• Exercise: What lines in the records below contain the string "Scope"? Copy every one.

• Provided data:
(** * Dominoes score tracker: a shallow embedding of [App.tsx]

    The component keeps one persisted aggregate ([PersistedState]) and a
    handful of form fields.  Every handler of the component is embedded as a
    function from the component's state before the event to its state after
    it; a functional [setState (prev => ...)] is applied to the state the
    handler closed over, which is the state React hands to the updater when
    the handler runs.

    Numbers.  The fields of the aggregate are the integers the data model
    declares; they are carried as [Z] and [+], [* 2], [>=], [>] are the exact
    operations, which is what the IEEE doubles of the source compute as long
    as the values stay in the safe integer range; the properties that rest
    on the value of a sum say so ([exactTotals], [exactCounters]).  What
    [Number(text)] can return on a form field is richer and is kept apart
    ([number]).

    Strings.  A string is a [string] of the Standard Library, read as the
    UTF-8 text of a JavaScript string of well-formed Unicode.  [trim]
    strips the white space and the line terminators of ECMAScript;
    [toLowerCase], like [Number], is a built-in the handlers are given. *)

From Stdlib Require Import ZArith List Bool String Ascii Lia.
From Stdlib Require Import Decimal DecimalString DecimalZ.
From Stdlib Require DecimalPos DecimalFacts.
Import ListNotations.

Local Open Scope string_scope.
Local Open Scope Z_scope.

(** ** Data model *)

Record Round : Type := mkRound {
  id : Z;
  rawA : Z;
  rawB : Z;
  appliedA : Z;
  appliedB : Z;
  isDouble : bool
}.

Record PersistedState : Type := mkPersistedState {
  onboardingDone : bool;
  teamAName : string;
  teamBName : string;
  doubleFirstHand : bool;
  rounds : list Round;
  winsA : Z;
  winsB : Z
}.

Definition TARGET_SCORE : Z := 150.

Definition defaultState : PersistedState := {|
  onboardingDone := false;
  teamAName := "";
  teamBName := "";
  doubleFirstHand := false;
  rounds := [];
  winsA := 0;
  winsB := 0
|}.

(** The value of a JavaScript number as far as the handlers look at it:
    [Number.isInteger], [< 0] and [=== 0].  Both zeros are [Int 0]. *)
Inductive number : Type :=
| Int (z : Z)
| Frac (negative : bool)
| Infinity (negative : bool)
| NaN.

• Problem solution:
Local Open Scope string_scope.
Local Open Scope Z_scope.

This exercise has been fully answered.